▸ WHAT THE TASK REQUIRES
Your output is one number, the count of lines in the listing below that hold the word "None".

*** Opening of ENTRIES SUPPLIED ***

(** X24.  In a session reached from a first run in which a knowledge base
    is loaded, a question with a positive [top_k] (the slider gives 1 to 8)
    sends exactly one request to the generation collaborator. *)
Theorem chat_loaded_generates :
  forall (V : TfidfVectorizer) (generate : GenRequest -> result str)
         (env_key : option str) (exn_text : exn -> str)
         (ws : list App.Widgets) (q : str) (k : Z),
  fits V ->
  let ss := App.runs generate env_key exn_text ws (App.new_session V) in
  App.kb_loaded ss = true ->
  0 < k ->
  length (snd (App.chat generate exn_text q k ss)) = 1%nat.
Proof.
  intros V generate env_key exn_text ws q k HV ss Hloaded Hk.
  pose proof (@runs_sound V generate env_key exn_text ws
                (App.new_session V) HV eq_refl) as Hsound.
  fold ss in Hsound. unfold App.sound in Hsound.
  destruct ss as [eng msgs loaded]. unfold App.chat.
  cbn [App.append App.kb_loaded App.engine App.messages] in *.
  subst loaded. destruct eng as [e|]; [|discriminate].
  destruct Hsound as (_ & ix & Hkb).
  pose proof (answer_loaded generate q 0%Q Hkb Hk) as H.
  destruct (answer generate e q k 0%Q) as [[exc|[answer docs]] sent];
    exact H.
Qed.

Lemma chat_loaded_generates_witness :
  let w :=
    {| App.api_key := lit "gsk_key";
       App.uploaded_file :=
         Some {| App.tmp_path := lit "/tmp/tmpab12.txt";
                 App.tmp_name := lit "tmpab12.txt";
                 App.suffix := lit ".txt";
                 App.buffer := [97; 32; 98; 10; 99]%N;
                 App.pdf_pages := inl (CollaboratorError (lit "not a PDF")) |};
       App.chunk_size := 80;
       App.chunk_overlap := 0;
       App.build_index := true;
       App.top_k := 3;
       App.question := None |} in
  let ss := App.runs Stub.generate None (fun _ => lit "error") [w]
              (App.new_session Stub.count_vectorizer) in
  fits Stub.count_vectorizer
  /\ App.kb_loaded ss = true
  /\ 0 < 3
  /\ length (snd (App.chat Stub.generate (fun _ => lit "error")
                    (lit "b?") 3 ss)) = 1%nat.
Proof.
  cbv zeta.
  assert (Hk : 0 < 3) by lia.
  split; [exact count_vectorizer_fits|].
  split; [vm_compute; reflexivity|]. split; [exact Hk|].
  apply (@chat_loaded_generates Stub.count_vectorizer Stub.generate None
           (fun _ => lit "error") _ (lit "b?") 3 count_vectorizer_fits);
    [vm_compute; reflexivity|exact Hk].
Defined.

*** Close of ENTRIES SUPPLIED ***

▸ REPLY
3